Section 1.6 Letters of Credit
Article V is hereby amended to insert the following Section 5.23:
Section 5.23 Certain Letters of Credit. Purchaser agrees to cause the Surviving Corporation to use is reasonable best efforts to replace the Letters of Credit of Seller for the benefit of IMC Salt, Inc., Sifto Canada, Inc. and IMC Kalium Xxxxx Corp. set forth in item 3 of Section 3.16(a)(v) of the Seller Disclosure Schedule as soon as reasonably practicable following the Closing. Purchaser hereby agrees to reimburse Seller for any amounts extended pursuant to such existing Letters of Credit.
Section 1.7 Acknowledgement of Collateral
Article X is hereby amended to insert the following Section 10.12:
Section 10.12 Acknowledgment. Seller hereby acknowledges that the Purchaser will assign the Supply Agreements as collateral for the benefit of the Lenders under the Credit Agreement dated as of November 28, 2001 among Salt Holdings Corporation; Compass Minerals Group, Inc., as US Borrower; Sifto Canada, Inc., as Canadian Borrower; Salt Union Limited, as UK Borrower; The Lenders Party Hereto; JPMorgan Chase Bank, as Administrative Agent; X.X. Xxxxxx Bank Canada, as Canadian Agent; Chase Manhattan International Limited, as UK Agent; X.X. Xxxxxx Securities Inc., as Joint Advisor, Co-Lead Arranger and Joint Bookrunner; Deutsche Banc Alex.
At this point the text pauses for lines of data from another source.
(* ===== verification/ReplayApp.v ===== *)
(** * ReplayApp: qsl-replay and qsl-loginspect

    apps/qsl-replay/main.cpp and apps/qsl-loginspect/main.cpp: the command-line
    tools over the event log.  What the operating system decides is an [AppIO];
    the result of a run is its exit code, what it printed and what it did to the
    log file.  A run that is still in its loop has no exit code. *)
From S2P Require Import Prelude Core Endian Text Book BookSpec Command EventLog LogFile Engine Recovery Shrink Flow Fixture.

(** The files before the run, a read error after so many bytes, and what the
    kernel answers to [fopen], the appends and the repair. *)
Record AppIO := mkAppIO {
  ai_files : bytes -> option bytes;
  ai_read_fail : option nat;
  ai_open_ok : bool;
  ai_open : WriteIO;
  ai_append : nat -> WriteIO;
  ai_repair : RepairIO
}.

Inductive FileEffect :=
| Untouched
| Written (w : EventLogWriter)
| Rewritten (contents : bytes).

Record AppResult := mkAppResult {
  ar_code : option Z;
  ar_out : bytes;
  ar_err : bytes;
  ar_file : FileEffect
}.

(** [std::fopen(path, "rb")]. *)
Definition open_read (io : AppIO) (path : bytes) : option Stream :=
  (fun contents => mkStream contents (ai_read_fail io) false) <$> ai_files io path.

(** ** The command line *)

Definition kUsage : bytes :=
  text "usage:" ++ nl ++
  text "  qsl-replay generate <file> [seed]" ++ nl ++
  text "  qsl-replay recover <file> [--repair]" ++ nl ++
  text "  qsl-replay append-loop <file> <buffered|flush|fsync> [max_records]" ++ nl ++
  text "  qsl-replay <file>" ++ nl.

Definition log_error_to_string (error : LogError) : bytes :=
  match error with
  | LogNone => text "ok"
  | OpenFailed => text "open-failed"
  | LogTruncated => text "truncated"
  | BadChecksum => text "bad-checksum"
  | PayloadTooLarge => text "payload-too-large"
  end.

Definition tail_to_string (tail : TailState) : bytes :=
  match tail with
  | CleanTail => text "clean"
  | TornTail => text "torn"
  | Corrupt => text "corrupt"
  end.

Definition parse_u64 (value : bytes) : option Z :=
  match from_chars uint64_type value with
  | Converted parsed [] => Some parsed
  | _ => None
  end.

Definition parse_mode (value : bytes) : option DurabilityMode :=
  if bool_decide (value = text "buffered") then Some BufferedOnly
  else if bool_decide (value = text "flush") then Some FlushOnAppend
  else if bool_decide (value = text "fsync") then Some FsyncOnAppend
  else None.

Inductive NumericArg := ArgSeed | ArgMaxRecords.
Inductive CommandName := CmdGenerate | CmdRecover | CmdAppendLoop.

Definition numeric_arg_to_string (arg : NumericArg) : bytes :=
  match arg with ArgSeed => text "seed" | ArgMaxRecords => text "max_records" end.

Definition spelling (name : CommandName) : bytes :=
  match name with
  | CmdGenerate => text "generate"
  | CmdRecover => text "recover"
  | CmdAppendLoop => text "append-loop"
  end.

(** [values\[i\]]; the callers have checked the size. *)
Definition value_at (line : list bytes) (i : nat) : bytes := nth i line [].

Definition command_is (line : list bytes) (name : CommandName) : bool := bool_decide (value_at line 1 = spelling name).
Definition has_subcommand (line : list bytes) : bool := (2 <=? length line)%nat.

Definition usage_error : AppResult := mkAppResult (Some 2) [] kUsage Untouched.

Definition unsigned_arg_error (arg : NumericArg) (value : bytes) : AppResult :=
  mkAppResult (Some 2) [] (numeric_arg_to_string arg ++ text " must be an unsigned integer: " ++ value ++ nl ++ kUsage) Untouched.

Definition append_failed (path : bytes) (seq : Z) : bytes :=
  text "append failed for " ++ path ++ text " at record " ++ to_string seq ++ nl.
Definition cannot_open (path : bytes) : bytes := text "cannot open " ++ path ++ text " for writing" ++ nl.

Section App.
Context {B : Type} `{BookStore B}.

(** ** generate *)

(** The loop over the flow: an error code once an append failed. *)
Fixpoint append_flow (io : AppIO) (seq : Z) (flow : list Command) (w : EventLogWriter) : option Z * EventLogWriter :=
  match flow with
  | [] => (None, w)
  | command :: flow =>
      let '(ok, w) := append (mkLogRecord seq CommandRecord seq (encode_command command)) (ai_append io (Z.to_nat seq)) w in
      if negb ok then (Some seq, w) else append_flow io (u64 (seq + 1)) flow w
  end.

Definition generate_log (io : AppIO) (path : bytes) (seed : Z) : AppResult :=
  let flow := generate_flow (B := B) seed 4 (Z.to_nat 500) in
  let writer := open_writer (ai_files io path) (ai_open_ok io) FlushOnAppend (ai_open io) in
  if negb (good writer) then mkAppResult (Some 1) [] (cannot_open path) (Written writer)
  else
    match append_flow io 0 flow writer with
    | (Some seq, writer) => mkAppResult (Some 1) [] (append_failed path seq) (Written writer)
    | (None, writer) =>
        mkAppResult (Some 0) (text "wrote " ++ to_string (Z.of_nat (length flow)) ++ text " command records to " ++ path ++ nl) [] (Written writer)
    end.

Definition run_generate_command (io : AppIO) (line : list bytes) : AppResult :=
  if negb (length line =? 3)%nat && negb (length line =? 4)%nat then usage_error
  else if (length line =? 4)%nat then
    match parse_u64 (value_at line 3) with
    | None => unsigned_arg_error ArgSeed (value_at line 3)
    | Some seed => generate_log io (value_at line 2) seed
    end
  else generate_log io (value_at line 2) 42.

(** ** recover *)

Definition recovery_report (recovery : LogRecovery) : bytes :=
  text "records: " ++ to_string (Z.of_nat (length (rec_records recovery))) ++ nl ++
  text "valid_bytes: " ++ to_string (Z.of_nat (rec_valid_bytes recovery)) ++ nl ++
  text "tail: " ++ tail_to_string (rec_tail recovery) ++ nl ++
  text "tail_error: " ++ log_error_to_string (rec_tail_error recovery) ++ nl.

Definition recover (io : AppIO) (path : bytes) (repair : bool) : AppResult :=
  let recovery := recover_log_file (open_read io path) in
  if negb (bool_decide (rec_error recovery = LogNone))
  then mkAppResult (Some 1) [] (text "log read error: " ++ log_error_to_string (rec_error recovery) ++ nl) Untouched
  else
    let out := recovery_report recovery in
    if bool_decide (rec_tail recovery = CleanTail) then mkAppResult (Some 0) out [] Untouched
    else if bool_decide (rec_tail recovery = Corrupt)
    then mkAppResult (Some 1) out (text "damage is not confined to the final record; refusing automated repair" ++ nl) Untouched
    else if negb repair
    then mkAppResult (Some 1) out (text "torn tail found; rerun with --repair to truncate it" ++ nl) Untouched
    else
      let '(repaired, contents) := repair_log_file (default [] (ai_files io path)) recovery (ai_repair io) in
      if negb repaired then mkAppResult (Some 1) out (text "repair failed" ++ nl) (Rewritten contents)
      else mkAppResult (Some 0) (out ++ text "repaired: truncated to " ++ to_string (Z.of_nat (rec_valid_bytes recovery)) ++ text " bytes" ++ nl) []
             (Rewritten contents).

Definition parse_repair_arg (line : list bytes) : option bool :=
  if (length line =? 3)%nat then Some false
  else if negb (length line =? 4)%nat then None
  else if negb (bool_decide (value_at line 3 = text "--repair")) then None
  else Some true.

Definition run_recover_command (io : AppIO) (line : list bytes) : AppResult :=
  match parse_repair_arg line with
  | None => usage_error
  | Some repair => recover io (value_at line 2) repair
  end.

(** ** append-loop *)

Definition loop_record (seq : Z) : LogRecord :=
  let payload := store_be 8 (zeros 16) 0 seq in
  let payload := store_be 8 payload 8 (Z.lxor seq 11936128518282651045) in
  mkLogRecord seq CommandRecord seq payload.

Definition ack_line (seq : Z) : bytes := text "ack " ++ to_string seq ++ nl.

(** [steps] iterations of the loop of [append_loop]. *)
Fixpoint append_records (steps : nat) (io : AppIO) (path : bytes) (max_records seq : Z) (w : EventLogWriter) (out : bytes) : AppResult :=
  if negb ((max_records =? 0) || (seq <=? max_records)) then mkAppResult (Some 0) out [] (Written w)
  else
    match steps with
    | O => mkAppResult None out [] (Written w)
    | S steps =>
        let '(ok, w) := append (loop_record seq) (ai_append io (Z.to_nat seq)) w in
        if negb ok then mkAppResult (Some 1) out (append_failed path seq) (Written w)
        else append_records steps io path max_records (u64 (seq + 1)) w (out ++ ack_line seq)
    end.

Definition append_loop (steps : nat) (io : AppIO) (path : bytes) (mode : DurabilityMode) (max_records : Z) : AppResult :=
  let writer := open_writer (ai_files io path) (ai_open_ok io) mode (ai_open io) in
  if negb (good writer) then mkAppResult (Some 1) [] (cannot_open path) (Written writer)
  else append_records steps io path max_records 1 writer [].

Definition run_append_loop_command (steps : nat) (io : AppIO) (line : list bytes) : AppResult :=
  if negb (length line =? 4)%nat && negb (length line =? 5)%nat then usage_error
  else
    match parse_mode (value_at line 3) with
    | None => mkAppResult (Some 2) [] (text "mode must be buffered, flush, or fsync: " ++ value_at line 3 ++ nl ++ kUsage) Untouched
    | Some mode =>
        if (5 <=? length line)%nat then
          match parse_u64 (value_at line 4) with
          | None => unsigned_arg_error ArgMaxRecords (value_at line 4)
          | Some max_records => append_loop steps io (value_at line 2) mode max_records
          end
        else append_loop steps io (value_at line 2) mode 0
    end.

(** ** replay *)

Definition best_to_string (p : option Price) : bytes := match p with Some p => to_string_signed p | None => text "-" end.

Definition symbol_report (sym : SymbolSnapshot) : bytes :=
  text "symbol " ++ to_string (ss_symbol sym) ++ text ": orders=" ++ to_string (ss_order_count sym) ++
  text " bid=" ++ best_to_string (ss_best_bid sym) ++ text " ask=" ++ best_to_string (ss_best_ask sym) ++ nl.

Definition replay_report (records events : nat) (snapshot : EngineSnapshot) : bytes :=
  text "records: " ++ to_string (Z.of_nat records) ++ nl ++
  text "replayed events: " ++ to_string (Z.of_nat events) ++ nl ++
  text "last_seq: " ++ to_string (es_last_seq snapshot) ++ nl ++
  concat (map symbol_report (es_symbols snapshot)).

Definition replay_log (io : AppIO) (path : bytes) : AppResult :=
  let log := read_all (open_read io path) in
  if negb (bool_decide (lrr_error log = LogNone))
  then mkAppResult (Some 1) [] (text "log read error: " ++ log_error_to_string (lrr_error log) ++ nl) Untouched
  else
    let '(events, engine) := replay (new_engine (B := B) Baseline) (lrr_records log) in
    mkAppResult (Some 0) (replay_report (length (lrr_records log)) (length events) (snapshot engine)) [] Untouched.

(** ** dispatch *)

(** [main]: [argv] with the program's name, [steps] the iterations of
    [append-loop] that are run. *)
Definition dispatch (steps : nat) (io : AppIO) (line : list bytes) : AppResult :=
  if has_subcommand line && command_is line CmdGenerate then run_generate_command io line
  else if has_subcommand line && command_is line CmdRecover then run_recover_command io line
  else if has_subcommand line && command_is line CmdAppendLoop then run_append_loop_command steps io line
  else if (length line =? 2)%nat then replay_log io (value_at line 1)
  else usage_error.
End App.

(** ** qsl-loginspect *)

Definition count_type (t : RecordType) (records : list LogRecord) : Z :=
  Z.of_nat (length (filter (fun r => lr_type r = t) records)).

Definition seq_range (records : list LogRecord) : bytes :=
  match head records, last records with
  | Some first, Some final => text "seq range: " ++ to_string (lr_seq_no first) ++ text ".." ++ to_string (lr_seq_no final) ++ nl
  | _, _ => []
  end.

Definition loginspect_main (io : AppIO) (argv : list bytes) : AppResult :=
  match argv !! 1%nat with
  | None => mkAppResult (Some 2) [] (text "usage: qsl-loginspect <log-file>" ++ nl) Untouched
  | Some path =>
      let result := read_all (open_read io path) in
      let out :=
        text "records: " ++ to_string (Z.of_nat (length (lrr_records result))) ++ nl ++
        seq_range (lrr_records result) ++
        text "commands: " ++ to_string (count_type CommandRecord (lrr_records result)) ++
        text "  events: " ++ to_string (count_type EventRecord (lrr_records result)) ++ nl ++
        text "status: " ++ log_error_to_string (lrr_error result) ++ nl in
      mkAppResult (Some (if bool_decide (lrr_error result = LogNone) then 0 else 1)) out [] Untouched
  end.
Xxxxx Inc., as Syndication Agent, Joint Advisor, Co-Lead Arranger and Joint Bookrunner; Credit Suisse First Boston, as Co-Documentation Agent; and Credit Lyonnais, as Co-Documentation Agent.
Section 1.8 Real Estate Schedule Amendments
(a) Section 1.1(e)(i) - Permitted Encumbrances (US Properties) (Canadian Properties) of the Seller Disclosure Letter is hereby amended and restated in its entirety to read as set forth in Exhibit A attached hereto.
(b) Section 1.1(e)(ii) - Surveys of the Seller Disclosure Letter is hereby amended and restated in its entirety to read as set forth in Exhibit B attached hereto.
(c) Section 1.1(e)(iii) - Permitted Encumbrances (U.K. Properties) of the Seller Disclosure Letter is hereby amended and restated in its entirety to read as set forth in Exhibit C attached hereto.
(d) Exhibit 3.10 to Section 3.10 of the Seller Disclosure Letter is hereby amended and restated in its entirety to read as set forth in Exhibit D attached hereto.
(e) Section 3.10(a) of the Seller Disclosure Letter is hereby amended and restated in its entirety to read as set forth in Exhibit E attached hereto.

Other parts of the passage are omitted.